**TASK INSTRUCTIONS:** Please retype the data that follows, starting at the line containing "match parse_cstring b with" and stopping after the last line.

**THE DATA:**
(* ===== verification/SshWp.v ===== *)
(** * Sample connections

    A libcrypto that refuses everything but digests, and a fresh connection on
    which computations run: the concrete states of the examples. *)

From S2P Require Import Prelude Hmac Cipher SshState Packet PacketState Ssherr Sshbuf.

(** libcrypto and zlib that refuse everything; chacha20-poly1305 needs neither. *)
Definition no_crypto : Crypto := {|
  evp := unit;
  EVP_CIPHER_CTX_new := None;
  EVP_CipherInit_iv _ _ _ _ := None;
  EVP_GCM_SET_IV_FIXED _ _ := None;
  EVP_key_length _ := 0;
  EVP_set_key_length _ _ := None;
  EVP_CipherInit_key _ _ := None;
  EVP_GCM_IV_GEN _ := None;
  EVP_GCM_SET_TAG _ _ := None;
  EVP_Cipher_aad _ _ := None;
  EVP_Cipher _ _ := None;
  EVP_Cipher_final _ := None;
  EVP_GCM_GET_TAG _ _ := None;
  EVP_iv_length _ := 0;
  EVP_get_iv _ _ := None;
  EVP_GCM_IV_READ _ _ := None;
  crypto_digests := toy_digests;
  umac _ _ _ := [];
  umac128 _ _ _ := [];
  z_stream := unit;
  deflateInit _ := (Z_STREAM_ERROR, tt);
  inflateInit := (Z_STREAM_ERROR, tt);
  z_input _ _ := tt;
  deflate _ _ := (Z_STREAM_ERROR, [], tt);
  inflate _ _ := (Z_STREAM_ERROR, [], tt)
|}.

#[local] Existing Instance no_crypto.

(** The state a computation leaves behind, from a fresh connection. *)
Definition sample_env : environment := mk_env [] (map Z.of_nat (seq 3 40)) [] [] 0.
Definition fresh {A} (m : M ssh A) : ssh :=
  match ssh_alloc_session_state true sample_env with Some s => (m s).2 | None => mk_sshc state_zero None [] 0 0 [] [] [] [] [] 0 end.

(** * Reasoning about runs that succeed

    A weakest precondition for computations on the connection state: what holds
    of the result and the state whenever the computation returns without an
    error.  Most steps of the key exchange only change [ssh->kex]; [with_kex]
    describes a state that differs in it. *)

Section SshWp.
Context {CR : Crypto}.

Abbreviation SM := (M ssh).

(** ** Runs that succeed *)

Definition swp {A} (m : SM A) (Q : A -> ssh -> Prop) (s : ssh) : Prop :=
  forall a s', m s = (Ok a, s') -> Q a s'.

Section Rules.
Context {A B : Type}.
Implicit Types (m : SM A) (k : A -> SM B).

Lemma swp_bind m k Q s : swp m (fun a s' => swp (k a) Q s') s -> swp (m ≫= k) Q s.
Proof. intros H b s'' E. destruct (bind_inv_ok _ _ _ _ _ E) as (a & s' & E1 & E2). exact (H a s' E1 b s'' E2). Qed.

Lemma swp_ret (a : A) (Q : A -> ssh -> Prop) s : Q a s -> swp (mret a) Q s.
Proof. intros H a' s' E. by injection E as <- <-. Qed.

Lemma swp_throw e (Q : A -> ssh -> Prop) s : swp (throw e) Q s.
Proof. intros a s' E. done. Qed.

Lemma swp_mono m (P Q : A -> ssh -> Prop) s : (forall a s', P a s' -> Q a s') -> swp m P s -> swp m Q s.
Proof. intros H W a s' E. eauto. Qed.

Lemma swp_catch m h (Q : A -> ssh -> Prop) s : swp m Q s -> (forall e s', swp (h e) Q s') -> swp (catch m h) Q s.
Proof. intros W H a s' E. unfold catch in E. destruct (m s) as [[a1|e|] s1] eqn:E1; [|by eapply H|done]. injection E as <- <-. eauto. Qed.
End Rules.

Lemma swp_salloc (Q : bool -> ssh -> Prop) s : (forall b o, Q b (set_ssh_oom o s)) -> swp salloc Q s.
Proof. intros H a s' [= <- <-]. apply H. Qed.
Lemma swp_getst (Q : session_state -> ssh -> Prop) s : Q (ssh_state s) s -> swp getst Q s.
Proof. intros H a s' [= <- <-]. apply H. Qed.
Lemma swp_getkex (Q : kex -> ssh -> Prop) s : (forall k, ssh_kex s = Some k -> Q k s) -> swp getkex Q s.
Proof. intros H a s' E. unfold getkex in E. destruct (ssh_kex s); [|done]. injection E as <- <-. by apply H. Qed.
Lemma swp_modkex f (Q : unit -> ssh -> Prop) s : Q tt (set_ssh_kex (f <$> ssh_kex s) s) -> swp (modkex f) Q s.
Proof. intros H [] s' [= <-]. apply H. Qed.
Lemma swp_modssh f (Q : unit -> ssh -> Prop) s : Q tt (f s) -> swp (modssh f) Q s.
Proof. intros H [] s' [= <-]. apply H. Qed.
Lemma swp_lift {A} (x : A + Z) (Q : A -> ssh -> Prop) s : (forall a, x = inl a -> Q a s) -> swp (lift x) Q s.
Proof. intros H a s' E. destruct x; [|done]. injection E as <- <-. by apply H. Qed.
Lemma swp_append b bs (Q : list Z -> ssh -> Prop) s : (forall o, Q (b ++ bs) (set_ssh_oom o s)) -> swp (buf_append b bs) Q s.
Proof.
  intros H. unfold buf_append. destruct (_ >? _); [apply swp_throw|]. apply swp_bind, swp_salloc. intros [] o; [|apply swp_throw].
  apply swp_ret, H.
Qed.
Lemma swp_consume b n (Q : list Z -> ssh -> Prop) s : (n <= zlen b -> Q (drop (Z.to_nat n) b) s) -> swp (buf_consume b n) Q s.
Proof. intros H. unfold buf_consume. destruct (Z.gtb_spec n (zlen b)); [apply swp_throw|]. apply swp_ret, H. lia. Qed.

(** States that differ in the answers left of the allocator. *)
Definition same_but_oom (s s' : ssh) : Prop := exists o, s' = set_ssh_oom o s.

Lemma same_oom_refl s : same_but_oom s s.
Proof. exists (ssh_oom s). by destruct s. Qed.

Lemma same_oom_step s o s' : same_but_oom (set_ssh_oom o s) s' -> same_but_oom s s'.
Proof. intros [o' ->]. by exists o'. Qed.

(** The state with another key exchange, and other answers of the allocator. *)
Definition with_kex (s : ssh) (k : kex) (s' : ssh) : Prop := exists o, s' = set_ssh_oom o (set_ssh_kex (Some k) s).

Lemma with_kex_self s k : ssh_kex s = Some k -> with_kex s k s.
Proof. intros K. exists (ssh_oom s). destruct s. cbn in *. by rewrite K. Qed.

Lemma with_kex_trans s k s1 k1 s2 : with_kex s k s1 -> with_kex s1 k1 s2 -> with_kex s k1 s2.
Proof. intros [o ->] [o1 ->]. by exists o1. Qed.

Lemma with_kex_get s k s1 : with_kex s k s1 -> ssh_kex s1 = Some k.
Proof. by intros [o ->]. Qed.

Section Step.
Context (s0 : ssh) (k : kex) (s : ssh) (W : with_kex s0 k s).

Lemma step_getkex (Q : kex -> ssh -> Prop) : Q k s -> swp getkex Q s.
Proof using W. intros H. apply swp_getkex. intros k1 E. rewrite (with_kex_get _ _ _ W) in E. by simplify_eq. Qed.

Lemma step_modkex f (Q : unit -> ssh -> Prop) : (forall s', with_kex s0 (f k) s' -> Q tt s') -> swp (modkex f) Q s.
Proof using W. intros H. apply swp_modkex, H. rewrite (with_kex_get _ _ _ W). destruct W as [o ->]. by exists o. Qed.

Lemma step_salloc (Q : bool -> ssh -> Prop) : (forall b s', with_kex s0 k s' -> Q b s') -> swp salloc Q s.
Proof using W. intros H. apply swp_salloc. intros b o. apply H. destruct W as [o1 ->]. by exists o. Qed.

Lemma step_oom s' : same_but_oom s s' -> with_kex s0 k s'.
Proof using W. intros [o ->]. destruct W as [o1 ->]. by exists o. Qed.
End Step.

(** Changes of the session state. *)
Lemma swp_modst f (Q : unit -> ssh -> Prop) s : Q tt (set_ssh_state (f (ssh_state s)) s) -> swp (modst f) Q s.
Proof. intros H [] s' [= <-]. apply H. Qed.
End SshWp.
Lemma run_decrypt rest r : ready (wire_bytes ++ rest) r ->
  exists rc', decrypt_packet ks (packet_need ks (n - 4)) r = (Ok true, rcv rc' rest pkt (n - 4)) /\ sy sc' rc'.
Proof using All.
  intros (rc & [(A & -> & S)|(A & Hg & -> & S)]).
  - pose proof Hct as Lct. fold n auth in Lct. pose proof (zlen_nonneg (mb ++ rest)).
    assert (packet_need ks (n - 4) = n - 4) as Hneed by (unfold packet_need; fold aad; by rewrite A).
    unfold decrypt_packet. rewrite (bind_ok getst _ _ _ _ eq_refl). autorewrite with rcv. rewrite Hseq. fold aad auth.
    rewrite A, Hneed. replace (4 + (n - 4)) with n by lia. unfold wire_bytes. rewrite <- !app_assoc.
    rewrite (bind_ok _ _ _ tt _ (run_mac_before rest _ Lct)).
    rewrite (bind_ok _ _ _ (zeros n) (rcv rc (ct ++ mb ++ rest) [] (n - 4))).
    2: { unfold n. rewrite append_run; [done|apply rcv_oom|]. rewrite zlen_zeros, zlen_nil by lia. unfold SSHBUF_SIZE_MAX, PACKET_MAX_SIZE in *; lia. }
    rewrite (bind_ok (modst _) _ _ tt (rcv rc (ct ++ mb ++ rest) (zeros n) (n - 4))) by done.
    pose proof Hcrypt as HC. pose proof Hblocks as HB. fold aad in HC, HB. rewrite A in HC, HB.
    destruct (link_open sc rc seq pkt ct sc' (mb ++ rest) S Hok A ltac:(lia) HB HC) as (rc' & D & S'). fold n auth in D.
    rewrite (bind_ok _ _ _ pkt (rcv rc' (ct ++ mb ++ rest) (zeros n) (n - 4))).
    2: { rewrite on_receive_rcv. by rewrite D. }
    rewrite (bind_ok (modst _) _ _ tt (rcv rc' (ct ++ mb ++ rest) pkt (n - 4))) by done.
    rewrite (bind_ok _ _ _ (mb ++ rest) (rcv rc' (ct ++ mb ++ rest) pkt (n - 4))).
    2: { rewrite consume_run by (rewrite zlen_app; lia). rewrite <- Lct. unfold zlen. by rewrite Nat2Z.id, drop_app_length. }
    rewrite (bind_ok (modst _) _ _ tt (rcv rc' (mb ++ rest) pkt (n - 4))) by done.
    exists rc'. split; [|done]. apply run_mac_after.
  - pose proof Hct as Lct. fold n auth in Lct. pose proof (zlen_nonneg (mb ++ rest)). destruct (blocks_fit A) as [Hf Hm].
    destruct (no_aad A) as [A0 Etm]. rewrite A0, Z.add_0_r in Lct. assert (0 < bs) as B0 by (unfold bs; lia).
    assert (packet_need ks (n - 4) = n - bs) as Hneed.
    { unfold packet_need. fold aad bs. rewrite A. cbn. rewrite wrap_small; [lia|]. unfold n, PACKET_MAX_SIZE in *. lia. }
    unfold decrypt_packet. rewrite (bind_ok getst _ _ _ _ eq_refl). autorewrite with rcv. rewrite Hseq. fold aad auth.
    rewrite A, A0, Hneed, Z.add_0_l, Z.add_0_r. unfold wire_bytes. rewrite <- !app_assoc.
    rewrite drop_app_le by (unfold zlen in *; lia).
    set (input := drop (Z.to_nat bs) ct ++ mb ++ rest). set (first := take (Z.to_nat bs) pkt).
    assert (first ++ drop (Z.to_nat bs) pkt = pkt) as Hp by apply take_drop.
    rewrite (bind_ok _ _ _ tt (rcv rc input first (n - 4))).
    2: { unfold ks_etm in Etm. destruct (ks_mac_on ks) as [m|] eqn:E in Etm |- *; [by rewrite Etm|done]. }
    rewrite (bind_ok _ _ _ (first ++ zeros (n - bs)) (rcv rc input first (n - 4))).
    2: { rewrite append_run; [done|apply rcv_oom|]. rewrite zlen_zeros by lia. unfold first, zlen. rewrite length_take.
         unfold SSHBUF_SIZE_MAX, PACKET_MAX_SIZE, n, zlen in *. lia. }
    rewrite (bind_ok (modst _) _ _ tt (rcv rc input (first ++ zeros (n - bs)) (n - 4))) by done.
    destruct (S (mb ++ rest)) as (rc' & D & S').
    rewrite (bind_ok _ _ _ (drop (Z.to_nat bs) pkt) (rcv rc' input (first ++ zeros (n - bs)) (n - 4))).
    2: { rewrite on_receive_rcv. unfold input. by rewrite D. }
    rewrite Hp.
    rewrite (bind_ok (modst _) _ _ tt (rcv rc' input pkt (n - 4))) by done.
    rewrite (bind_ok _ _ _ (mb ++ rest) (rcv rc' input pkt (n - 4))).
    2: { unfold input. rewrite consume_run by (rewrite zlen_app; unfold zlen in *; rewrite ?length_drop; lia).
         do 2 f_equal. apply drop_app_length'. rewrite length_drop. unfold zlen in *. lia. }
    rewrite (bind_ok (modst _) _ _ tt (rcv rc' (mb ++ rest) pkt (n - 4))) by done.
    exists rc'. split; [|done]. apply run_mac_after.
Qed.
(* ===== verification/KexThms.v ===== *)
(** * Agreement of a key exchange

    The two sides of a key exchange that hold each other's KEXINIT choose the
    same algorithms, and, with the same exchange hash and shared secret, have
    crosswise the same keys. *)

From S2P Require Import Prelude Ssherr Cstring Match KexNames SshkeyNames Hmac Cipher SshState Packet PacketRead Kex PacketState SshWp PacketFuel CipherLink PacketSend PacketXfer.
From S2P Require Import Sshbuf SshbufGetput SshbufWire.

Section KexThms.
Context {CR : Crypto} (nids : curve_nids).

Abbreviation SM := (M ssh).

(** ** Proposals *)

(** The decoder of a KEXINIT. *)
Fixpoint cstrings (n : nat) (b : list Z) : option (list (list Z) * list Z) :=
  match n with
  | O => Some ([], b)
  | S n =>
      match parse_cstring b with
      | inl _ => None
      | inr (v, b) => '(vs, b) ← cstrings n b; Some (v :: vs, b)
      end
  end.

Definition proposal_of (raw : list Z) : option (Z * list (list Z)) :=
  if zlen raw <? KEX_COOKIE_LEN then None
  else
    '(proposal, b) ← cstrings PROPOSAL_MAX (drop (Z.to_nat KEX_COOKIE_LEN) raw);
    if zlen b <? 5 then None else Some (byte_at b 0, proposal).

**COMPLETED EXERCISE:**
      match parse_cstring b with
      | inl _ => None
      | inr (v, b) => '(vs, b) ← cstrings n b; Some (v :: vs, b)
      end
  end.

Definition proposal_of (raw : list Z) : option (Z * list (list Z)) :=
  if zlen raw <? KEX_COOKIE_LEN then None
  else
    '(proposal, b) ← cstrings PROPOSAL_MAX (drop (Z.to_nat KEX_COOKIE_LEN) raw);
    if zlen b <? 5 then None else Some (byte_at b 0, proposal).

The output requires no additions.